Grade: B

When I was in seventh grade, my class took a day trip to Chattanooga, Tennessee. We packed four of the city’s best-known attractions into one day, in this order: the aquarium, the Incline Railway, Rock City, and Ruby Falls. Some of you reading this were there with me that day. As I remember it, they got better and better. After each stop, I found myself thinking, “That was pretty cool. I wonder how the next one is going to top it.”
That day came back to me while watching Christopher Nolan’s The Odyssey. There’s a reason why “Odyssey” has entered our vernacular as a term to describe an epic, lengthy journey with highs, lows, ebbs, and flows. The movie unfolds almost like a series of chapters, each built around another remarkable encounter. Just when one adventure ends, another begins. There is the Cyclops. Then the Trojan Horse. Then Samantha Morton’s memorable sequence. Then the Sirens. More than once, I found myself thinking less about where the story was headed than about what incredible set piece Nolan had waiting around the next corner.
The Odyssey inspired more admiration than affection, even though many of its individual chapters are unforgettable. This is definitely from the director of Oppenheimer. The ambition, scale, and sheer confidence behind the filmmaking are unmistakable. I was hopeful in the beginning, as Nolan jumps back and forth through time without it ever feeling confusing or disorienting. He structures it like one long symphony, with the score continuing underneath, serving as the thread connecting each scene and each quick cut.

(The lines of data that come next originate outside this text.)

(** ** Sub-states *)

Record UtxoSubState := mkUtxo {
  utxo_set : gmap TransactionInput TransactionOutput;
  diff_seq : DiffSeq;
  epoch_fees : Lovelace;
  pending_donations : Lovelace;
}.

#[global] Instance utxo_fields : Fields UtxoSubState :=
  λ s, mkUtxo (utxo_set s) (diff_seq s) (epoch_fees s) (pending_donations s).

Record CertSubState := mkCerts {
  delegations : gmap Hash32 Hash28;
  pool_params : gmap Hash28 PoolRegistration;
  future_pool_params : gmap Hash28 PoolRegistration;
  pending_retirements : gmap Hash28 EpochNo;
  vrf_key_hashes : gmap Hash32 Z;
  reward_accounts : gmap Hash32 Lovelace;
  stake_key_deposits : gmap Hash32 Z;
  pool_deposits : gmap Hash28 Z;
  total_stake_key_deposits : Z;
  pointer_map : gmap Pointer Hash32;
  stake_map : gmap Hash32 Lovelace;
  script_stake_credentials : gset Hash32;
  pending_mir_reserves : gmap Hash32 Z;
  pending_mir_treasury : gmap Hash32 Z;
  pending_mir_delta_reserves : Z;
  pending_mir_delta_treasury : Z;
}.

#[global] Instance certs_fields : Fields CertSubState :=
  λ s, mkCerts (delegations s) (pool_params s) (future_pool_params s) (pending_retirements s)
    (vrf_key_hashes s) (reward_accounts s) (stake_key_deposits s) (pool_deposits s)
    (total_stake_key_deposits s) (pointer_map s) (stake_map s) (script_stake_credentials s)
    (pending_mir_reserves s) (pending_mir_treasury s) (pending_mir_delta_reserves s)
    (pending_mir_delta_treasury s).

(** [GovSubState] is an [Arc] of this. *)
Record GovernanceState := mkGov {
  dreps : gmap Hash32 DRepRegistration;
  vote_delegations : gmap Hash32 DRep;
  committee_hot_keys : gmap Hash32 Hash32;
  committee_expiration : gmap Hash32 EpochNo;
  committee_resigned : gmap Hash32 (option Anchor);
  script_committee_credentials : gset Hash32;
  script_committee_hot_credentials : gset Hash32;
  proposals : gmap GovActionId ProposalState;
  votes_by_action : gmap GovActionId (gmap Voter VotingProcedure);
  proposal_forest : ProposalForest;
  drep_registration_count : Z;
  proposal_count : Z;
  constitution : option Constitution;
  no_confidence : bool;
  committee_threshold : option Rational;
  enacted_pparam_update : option GovActionId;
  enacted_hard_fork : option GovActionId;
  enacted_committee : option GovActionId;
  enacted_constitution : option GovActionId;
  last_ratified : list (GovActionId * ProposalState);
  last_expired : list GovActionId;
  last_ratify_delayed : bool;
  num_dormant_epochs : Z;
  drep_pulsing_state : option DRepPulsingState;
  future_pparams : FuturePParams;
}.

#[global] Instance gov_fields : Fields GovernanceState :=
  λ s, mkGov (dreps s) (vote_delegations s) (committee_hot_keys s) (committee_expiration s)
    (committee_resigned s) (script_committee_credentials s) (script_committee_hot_credentials s)
    (proposals s) (votes_by_action s) (proposal_forest s) (drep_registration_count s)
    (proposal_count s) (constitution s) (no_confidence s) (committee_threshold s)
    (enacted_pparam_update s) (enacted_hard_fork s) (enacted_committee s)
    (enacted_constitution s) (last_ratified s) (last_expired s) (last_ratify_delayed s)
    (num_dormant_epochs s) (drep_pulsing_state s) (future_pparams s).

Record ConsensusSubState := mkConsensus {
  evolving_nonce : Hash32;
  candidate_nonce : Hash32;
  cn_epoch_nonce : Hash32;
  previous_epoch_nonce : Hash32;
  lab_nonce : Hash32;
  last_epoch_block_nonce : Hash32;
  extra_entropy : Hash32;
  rolling_nonce : Hash32;
  first_block_hash_of_epoch : option Hash32;
  prev_epoch_first_block_hash : option Hash32;
  epoch_blocks_by_pool : gmap Hash28 Z;
  epoch_block_count : Z;
  opcert_counters : gmap Hash28 Z;
}.

#[global] Instance consensus_fields : Fields ConsensusSubState :=
  λ s, mkConsensus (evolving_nonce s) (candidate_nonce s) (cn_epoch_nonce s)
    (previous_epoch_nonce s) (lab_nonce s) (last_epoch_block_nonce s) (extra_entropy s)
    (rolling_nonce s) (first_block_hash_of_epoch s) (prev_epoch_first_block_hash s)
    (epoch_blocks_by_pool s) (epoch_block_count s) (opcert_counters s).

Record EpochSubState := mkEpochs {
  snapshots : EpochSnapshots;
  treasury : Lovelace;
  reserves : Lovelace;
  pending_reward_update : option PendingRewardUpdate;
  non_myopic : NonMyopic;
  last_applied_rupd : option PendingRewardUpdate;
  pending_pp_updates : gmap EpochNo (list (Hash32 * ProtocolParamUpdate));
  future_pp_updates : gmap EpochNo (list (Hash32 * ProtocolParamUpdate));
  needs_stake_rebuild : bool;
  ptr_stake : gmap Pointer Z;
  ptr_stake_excluded : bool;
  protocol_params : ProtocolParameters;
  prev_protocol_params : ProtocolParameters;
  prev_protocol_version_major : Z;
  prev_d : Rational;
  rupd_addrs_rew : option (gset Hash32);
  rupd_pulser_started : bool;
  rupd_monetary : option MonetaryStep;
  rupd_snapshot : option PulsingRewUpdate;
  rupd_fold : InFlightFold;
  pending_avvm_return : Z;
}.

#[global] Instance epochs_fields : Fields EpochSubState :=
  λ s, mkEpochs (snapshots s) (treasury s) (reserves s) (pending_reward_update s) (non_myopic s)
    (last_applied_rupd s) (pending_pp_updates s) (future_pp_updates s) (needs_stake_rebuild s)
    (ptr_stake s) (ptr_stake_excluded s) (protocol_params s) (prev_protocol_params s)
    (prev_protocol_version_major s) (prev_d s) (rupd_addrs_rew s) (rupd_pulser_started s)
    (rupd_monetary s) (rupd_snapshot s) (rupd_fold s) (pending_avvm_return s).

(** The constants that no block changes ([epoch_length], [slot_config], [security_param] and
    the like) are the one field [ls_config]. *)
Record LedgerState := mkLedger {
  utxo : UtxoSubState;
  certs : CertSubState;
  gov : GovernanceState;
  consensus : ConsensusSubState;
  epochs : EpochSubState;
  ls_tip : Tip;
  ls_era : Era;
  pending_era_transition : option (Era * Era * EpochNo);
  ls_epoch : EpochNo;
  ls_config : LedgerConfig;
  genesis_delegates : gmap Hash28 (Hash28 * Hash32);
  future_gen_delegs : gmap (Z * Hash28) (Hash28 * Hash32);
  byron : ByronSubState;
  phase2_apply_horizon : option Z;
  cached_validation_registry : option ValidationRegistry;
}.

#[global] Instance ledger_fields : Fields LedgerState :=
  λ s, mkLedger (utxo s) (certs s) (gov s) (consensus s) (epochs s) (ls_tip s) (ls_era s)
    (pending_era_transition s) (ls_epoch s) (ls_config s) (genesis_delegates s)
    (future_gen_delegs s) (byron s) (phase2_apply_horizon s) (cached_validation_registry s).

(** ** Copy without the UTxO set *)

Definition clone_without_utxos (s : LedgerState) : LedgerState :=
  mkLedger (mkUtxo ∅ [] (epoch_fees (utxo s)) (pending_donations (utxo s)))
    (certs s) (gov s) (consensus s) (epochs s) (ls_tip s) (ls_era s)
    (pending_era_transition s) (ls_epoch s) (ls_config s) (genesis_delegates s)
    (future_gen_delegs s) (byron s) None None.

(** Two values are equal when their fields are. *)

Lemma certs_ext (s t : CertSubState) :
  delegations s = delegations t → pool_params s = pool_params t →
  future_pool_params s = future_pool_params t → pending_retirements s = pending_retirements t →
  vrf_key_hashes s = vrf_key_hashes t → reward_accounts s = reward_accounts t →
  stake_key_deposits s = stake_key_deposits t → pool_deposits s = pool_deposits t →
  total_stake_key_deposits s = total_stake_key_deposits t → pointer_map s = pointer_map t →
  stake_map s = stake_map t → script_stake_credentials s = script_stake_credentials t →
  pending_mir_reserves s = pending_mir_reserves t →
  pending_mir_treasury s = pending_mir_treasury t →
  pending_mir_delta_reserves s = pending_mir_delta_reserves t →
  pending_mir_delta_treasury s = pending_mir_delta_treasury t → s = t.
Proof. destruct s, t. cbn. intros. by subst. Qed.

Lemma gov_ext (s t : GovernanceState) :
  dreps s = dreps t → vote_delegations s = vote_delegations t →
  committee_hot_keys s = committee_hot_keys t →
  committee_expiration s = committee_expiration t →
  committee_resigned s = committee_resigned t →
  script_committee_credentials s = script_committee_credentials t →
  script_committee_hot_credentials s = script_committee_hot_credentials t →
  proposals s = proposals t → votes_by_action s = votes_by_action t →
  proposal_forest s = proposal_forest t →
  drep_registration_count s = drep_registration_count t → proposal_count s = proposal_count t →
  constitution s = constitution t → no_confidence s = no_confidence t →
  committee_threshold s = committee_threshold t →
  enacted_pparam_update s = enacted_pparam_update t →
  enacted_hard_fork s = enacted_hard_fork t → enacted_committee s = enacted_committee t →
  enacted_constitution s = enacted_constitution t → last_ratified s = last_ratified t →
  last_expired s = last_expired t → last_ratify_delayed s = last_ratify_delayed t →
  num_dormant_epochs s = num_dormant_epochs t → drep_pulsing_state s = drep_pulsing_state t →
  future_pparams s = future_pparams t → s = t.
Proof. destruct s, t. cbn. intros. by subst. Qed.

Lemma consensus_ext (s t : ConsensusSubState) :
  evolving_nonce s = evolving_nonce t → candidate_nonce s = candidate_nonce t →
  cn_epoch_nonce s = cn_epoch_nonce t → previous_epoch_nonce s = previous_epoch_nonce t →
  lab_nonce s = lab_nonce t → last_epoch_block_nonce s = last_epoch_block_nonce t →
  extra_entropy s = extra_entropy t → rolling_nonce s = rolling_nonce t →
  first_block_hash_of_epoch s = first_block_hash_of_epoch t →
  prev_epoch_first_block_hash s = prev_epoch_first_block_hash t →
  epoch_blocks_by_pool s = epoch_blocks_by_pool t → epoch_block_count s = epoch_block_count t →
  opcert_counters s = opcert_counters t → s = t.
Proof. destruct s, t. cbn. intros. by subst. Qed.

Lemma epochs_ext (s t : EpochSubState) :
  snapshots s = snapshots t → treasury s = treasury t → reserves s = reserves t →
  pending_reward_update s = pending_reward_update t → non_myopic s = non_myopic t →
  last_applied_rupd s = last_applied_rupd t → pending_pp_updates s = pending_pp_updates t →
  future_pp_updates s = future_pp_updates t → needs_stake_rebuild s = needs_stake_rebuild t →
  ptr_stake s = ptr_stake t → ptr_stake_excluded s = ptr_stake_excluded t →
  protocol_params s = protocol_params t → prev_protocol_params s = prev_protocol_params t →
  prev_protocol_version_major s = prev_protocol_version_major t → prev_d s = prev_d t →
  rupd_addrs_rew s = rupd_addrs_rew t → rupd_pulser_started s = rupd_pulser_started t →
  rupd_monetary s = rupd_monetary t → rupd_snapshot s = rupd_snapshot t →
  rupd_fold s = rupd_fold t → pending_avvm_return s = pending_avvm_return t → s = t.
Proof. destruct s, t. cbn. intros. by subst. Qed.

End state.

Nolan doesn’t ignore the real-life touches and logistical issues that would come up if these events were to actually happen. The men are hiding in this Trojan Horse for days. They have to take care of biological needs, and some of them drown. Talk about competing stenches. The Cyclops isn’t a one-dimensional archetypal villain. When they injure him, his expressive face and personality show true pain. He may have been a threat to the lives of our heroes, but he’s also just a guy who was trying to protect his cave.
The earplugs that I wear at concerts came to me in a case with a keychain attachment, so I have them on me at all times. I never thought I’d need them for anything besides a concert, but I pulled them out during certain scenes here. This is a loud movie, but the volume doesn’t make it any less well done. The sea storm scene is the best such sequence I’ve ever seen in a film. I felt like I was there with them.
Though this won’t make my top ten list, nor will it be in my Best Picture Oscar hopes list, there are three performances that I would absolutely nominate. Anne Hathaway as Odysseus’s wife Penelope is an obvious one that will come up. As Antinous, Robert Pattinson succeeds as a slimy, hateable villain while also giving us traces of the innocent nice guy he may have started out as. As Odysseus, Matt Damon wouldn’t have come to mind due to his age and the physique changes that happen to many of us as we get older and our metabolism goes bye-bye. However, he lost weight, got in shape, and carries the movie perfectly in a thoroughly believable performance.
Samantha Morton is terrifying in her one scene, transforming the men in a most unique way. John Leguizamo adds another worthy turn to his career renaissance that I’ve enjoyed watching these last four years. Lupita Nyong’o plays two roles, harkening back to the memorable double duty she pulled in Jordan Peele’s Us. A deep supporting cast including Benny Safdie, Himesh Patel, Tom Holland, Jon Bernthal, Charlize Theron, Mia Goth, Elliot Page, and Zendaya fills out the world, though some make stronger impressions than others.
Otherwise, unlike that day in Chattanooga, where each attraction built on and improved upon the last, The Odyssey had me weaving in and out of engagement. It would lose me, then gain me back with a great sequence, then possibly lose me again.
By the time we get to the prodigal father’s return home, followed by the final fight scene, I was ready for it to be wrapped up, as much as I loved several individual parts. I’m realizing that Nolan’s films will present two potential boxes to check: admiration of the craft, and actual enjoyment of the movie itself. Oppenheimer checked off both boxes with ink. I can see myself returning to Oppenheimer again and again, to get more from it with each rewatch.
If you have a conversation with me about The Odyssey, my comments will lean more toward “Wasn’t that amazing that they pulled off something like this?” rather than “This was a great film.”